Hace justo medio siglo, el entonces presidente de Estados Unidos, John Fitzgerald Kennedy, lanzaba un órdago al país prometiendo que antes de acabar la década de los 60 un americano pondría sus dedos en la Luna. Fue aquél un discurso de lo más original, no cabe duda, y lo dio en la Rice University un 12 de septiembre. Solo siete años después, Neil Armstrong se bajaba de aquel autobús espacial y, efectivamente, se posó en el satélite.

Además de la propia gira, las consecuencias tuvieron más repercusión que la propia naturaleza del garbeo. Generó una industria de investigación de la que seguimos tirando: las lentillas, el rayo láser, las herramientas sin cables, el café soluble, el tratamiento del agua, el velcro, el sistema GPS, el monitoreo cardíaco, el tubo de la pasta de dientes, los pañales, los detectores de humo, el código de barras, y hasta los controles de calidad, en una lista inabarcable para un folio solo.

El segundo efecto fue la movilización y la ilusión en un país que en aquella época sufría de un lío social importante, y de la pérdida de liderato en plena guerra fría. Y el tercero fue el prestigio absoluto en el planeta por la hazaña, tras la que vinieron muchas más.
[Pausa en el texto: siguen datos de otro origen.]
(* ===== verification/IteratorSpec.v ===== *)
(** The raw iterator refines a cursor on the sorted entries of the snapshot:
    every call sequence returns, fails or becomes invalid as the cursor does. *)
From S2P Require Import Prelude Slice RBTree Node Proto PersistentTree Delta PathCopy.
From S2P Require Import MemStore TransactionTree Iterator.

(** ** Stacks of subtrees *)

(** What a tree on the stack still has to offer, going towards [s]: its root,
    then the subtree on that side. *)
Definition entries_on (s : side) (t : tree) : list (string * string) :=
  match t with
  | E => []
  | T _ l k v r => (k, v) :: match s with SideR => elements r | SideL => rev (elements l) end
  end.
Definition pending (s : side) (ts : list tree) : list (string * string) := concat (entries_on s <$> ts).

(** The elements in the order of a walk towards [s]. *)
Definition walk (s : side) (t : tree) : list (string * string) :=
  match s with SideR => elements t | SideL => rev (elements t) end.

Fixpoint spine (s : side) (t : tree) (ts : list tree) : list tree :=
  match t with
  | E => ts
  | T _ l _ _ r => spine s (match s with SideL => l | SideR => r end) (t :: ts)
  end.

Fixpoint seek (keep : side) (key : string) (t : tree) (ts : list tree) : list tree :=
  match t with
  | E => ts
  | T _ l k _ r =>
    match String.compare key k with
    | Eq => t :: ts
    | Lt => seek keep key l (if decide (SideL = keep) then t :: ts else ts)
    | Gt => seek keep key r (if decide (SideR = keep) then t :: ts else ts)
    end
  end.

Lemma pending_cons s t ts : pending s (t :: ts) = entries_on s t ++ pending s ts.
Proof. done. Qed.

(** Going down one side leaves the walk towards the other side pending. *)
Lemma pending_spine s t : forall ts, pending (flip s) (spine s t ts) = walk (flip s) t ++ pending (flip s) ts.
Proof.
  induction t as [|c l IHl k v r IHr]; intros ts; [by destruct s|].
  destruct s; cbn [spine flip] in *.
  - rewrite IHl, pending_cons. simpl. by rewrite <- app_assoc.
  - rewrite IHr, pending_cons. simpl. rewrite rev_app_distr. simpl. by rewrite <- !app_assoc.
Qed.

Definition from (key : string) (l : list (string * string)) : list (string * string) :=
  filter (fun kv => ~ slt kv.1 key) l.
Definition upto (key : string) (l : list (string * string)) : list (string * string) :=
  filter (fun kv => ~ slt key kv.1) l.

Lemma Forall_keys (Q : string -> Prop) (l : list (string * string)) : Forall Q l.*1 <-> Forall (fun kv => Q kv.1) l.
Proof. apply Forall_fmap. Qed.

Lemma from_all key l : Forall (slt key) l.*1 -> from key l = l.
Proof. rewrite Forall_keys. intros H. apply filter_all. eapply Forall_impl; [exact H|]. intros x ? ?. by eapply slt_asym. Qed.
Lemma from_none key l : Forall (fun k => slt k key) l.*1 -> from key l = [].
Proof. rewrite Forall_keys. intros H. apply filter_none. eapply Forall_impl; [exact H|]. naive_solver. Qed.
Lemma upto_all key l : Forall (fun k => slt k key) l.*1 -> upto key l = l.
Proof. rewrite Forall_keys. intros H. apply filter_all. eapply Forall_impl; [exact H|]. intros x ? ?. by eapply slt_asym. Qed.
Lemma upto_none key l : Forall (slt key) l.*1 -> upto key l = [].
Proof. rewrite Forall_keys. intros H. apply filter_none. eapply Forall_impl; [exact H|]. naive_solver. Qed.

Lemma pending_seek_forward key t : bst t -> forall ts,
  pending SideR (seek SideL key t ts) = from key (elements t) ++ pending SideR ts.
Proof.
  induction t as [|c l IHl k v r IHr]; intros Hb ts; [done|].
  apply bst_node in Hb as (Hl & Hr & Fl & Fr). simpl. unfold from. rewrite filter_app.
  destruct (String.compare key k) eqn:Ek.
  - apply String.compare_eq_iff in Ek as ->. rewrite pending_cons. simpl.
    rewrite filter_cons_True by apply slt_irrefl. fold (from k (elements l)) (from k (elements r)).
    by rewrite from_none, from_all.
  - rewrite IHl by done. rewrite pending_cons. simpl. rewrite filter_cons_True.
    2: { intros Hs. by apply (slt_asym key k). }
    fold (from key (elements l)) (from key (elements r)).
    rewrite (from_all key (elements r)) by (by forall_trans Fr). by rewrite <- app_assoc.
  - apply compare_gt_slt in Ek. rewrite IHr by done. simpl.
    rewrite filter_cons_False by (simpl; tauto). fold (from key (elements l)) (from key (elements r)).
    rewrite (from_none key (elements l)); [done|]. by forall_trans Fl.
Qed.

Lemma pending_seek_backward key t : bst t -> forall ts,
  pending SideL (seek SideR key t ts) = rev (upto key (elements t)) ++ pending SideL ts.
Proof.
  induction t as [|c l IHl k v r IHr]; intros Hb ts; [done|].
  apply bst_node in Hb as (Hl & Hr & Fl & Fr). simpl. unfold upto. rewrite filter_app, rev_app_distr.
  destruct (String.compare key k) eqn:Ek.
  - apply String.compare_eq_iff in Ek as ->. rewrite pending_cons. simpl.
    rewrite filter_cons_True by apply slt_irrefl. fold (upto k (elements l)) (upto k (elements r)).
    by rewrite upto_none, upto_all.
  - rewrite IHl by done. simpl. rewrite filter_cons_False by (simpl; tauto).
    fold (upto key (elements l)) (upto key (elements r)).
    rewrite (upto_none key (elements r)); [done|]. by forall_trans Fr.
  - apply compare_gt_slt in Ek. rewrite IHr by done. rewrite pending_cons. simpl. rewrite filter_cons_True.
    2: { intros Hs. by apply (slt_asym k key). }
    fold (upto key (elements l)) (upto key (elements r)).
    rewrite (upto_all key (elements l)) by (by forall_trans Fl). simpl. by rewrite <- !app_assoc.
Qed.

(** ** The abstract cursor *)

Definition facing (d : Direction) : side := match d with Forward => SideR | Reverse => SideL end.

(** The entries strictly past [key] towards [s], nearest first. *)
Definition beyond (s : side) (key : string) (l : list (string * string)) : list (string * string) :=
  match s with
  | SideR => filter (fun kv => slt key kv.1) l
  | SideL => rev (filter (fun kv => slt kv.1 key) l)
  end.

Inductive it_op : Type := ItFirst | ItLast | ItSeek (key : string) | ItNext | ItPrev.

(** A cursor on the sorted list of entries: [None] is an invalid position. *)
Definition spec_it (l : list (string * string)) (op : it_op) (c : option (string * string)) :
    res (option (string * string)) :=
  match op, c with
  | ItFirst, _ => Ok (head l)
  | ItLast, _ => Ok (last l)
  | ItSeek k, _ => Ok (head (from k l))
  | ItNext, Some (k, _) => Ok (head (beyond SideR k l))
  | ItPrev, Some (k, _) => Ok (head (beyond SideL k l))
  | (ItNext | ItPrev), None => AssertFail
  end.

Fixpoint spec_its (l : list (string * string)) (ops : list it_op) (c : option (string * string)) :
    res (list (option (string * string))) :=
  match ops with
  | [] => Ok []
  | op :: ops => c' ← spec_it l op c; out ← spec_its l ops c'; Ok (c' :: out)
  end.

Lemma pending_head s t ts c l k v r : t = T c l k v r -> exists rest, pending s (t :: ts) = (k, v) :: rest.
Proof. intros ->. rewrite pending_cons. simpl. eauto. Qed.

Lemma sorted_split (k v : string) (l1 l2 : list (string * string)) :
  StronglySorted slt ((l1 ++ (k, v) :: l2).*1 : list string) ->
  Forall (fun x => slt x k) (l1.*1) /\ Forall (slt k) (l2.*1).
Proof.
  induction l1 as [|x l1 IH]; simpl.
  - by intros [_ ?]%StronglySorted_inv.
  - intros [? HF]%StronglySorted_inv. destruct IH as [? ?]; [done|]. split; [|done].
    constructor; [|done]. rewrite fmap_app, fmap_cons in HF. simpl in HF.
    apply Forall_app in HF as [_ HF]. by apply Forall_inv in HF.
Qed.

(** What follows an entry of the walk is what lies beyond its key. *)
Lemma walk_split s t pre k v rest : bst t -> walk s t = pre ++ (k, v) :: rest -> rest = beyond s k (elements t).
Proof.
  intros Hb Hw. destruct s; simpl in *.
  - apply (f_equal (@rev _)) in Hw. rewrite rev_involutive, rev_app_distr in Hw. simpl in Hw.
    rewrite <- app_assoc in Hw. simpl in Hw. unfold bst, keys in Hb. rewrite Hw in *.
    apply sorted_split in Hb as [H1 H2]. rewrite filter_app, filter_cons_False by apply slt_irrefl.
    rewrite filter_all by (by apply Forall_keys in H1).
    rewrite filter_none, app_nil_r by (apply Forall_keys in H2; eapply Forall_impl; [exact H2|]; intros ? ?; by apply slt_asym).
    by rewrite rev_involutive.
  - unfold bst, keys in Hb. rewrite Hw in *. apply sorted_split in Hb as [H1 H2].
    rewrite filter_app, filter_cons_False by apply slt_irrefl.
    rewrite (filter_all _ rest) by (by apply Forall_keys in H2).
    rewrite filter_none; [done|]. apply Forall_keys in H1. eapply Forall_impl; [exact H1|]. intros ? ?. by apply slt_asym.
Qed.

(** ** The iterator on the heap *)

Section iterator_spec.
Context {W : Type} {NS : NodeStore W} {NSL : NodeStoreLaws W} {SC : SliceCompare} {SL : SliceLaws}.
Context (r : Z) (t : tree).
Hypothesis Ht : bst t.
(** The store as it was before the iterator. *)
Context (w0 : W).

Definition on_stack (w : W) (u : tree) (x : loc) : Prop :=
  w_nd w u x /\ u <> E /\ (height u <= height t)%nat.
En Europa, 50 años después, el viaje a la Luna suena a un pasado irreal y fantasioso y no está, ni se le espera, un señor que se proponga un reto similar, que no tiene por qué ser fuera de la Tierra. En Europa, 50 años después, el único viaje que se nos propone es el seguir endeudándonos hasta las cejas, el de cerrar centros de investigaciones en nombre de los intereses del Tesoro, el de desahuciar a miles de familias por orden del mercado y el de pedir clemencia para seguir existiendo en los centros financieros.

En la Europa que se quedó atrás riéndose con suficiencia de las extravagancias del vecino americano, el mismo que vino a rescatarla en la II Guerra Mundial y posteriormente a pagar sus platos rotos, los países ya no están gobernados por políticos geniales, por magos de la movilización, por poetas imaginativos sino por banqueros a los que no ha elegido nadie. Por eso Europa no va a la Luna, ni despegará siquiera de la rampa. Y por eso mismo España, huérfana de líderes con ideas propias €«no queda otro remedio», te explican cuando te ahogan un poco más el cuello€ sufre hoy su segundo cataclismo tras la caída del imperio.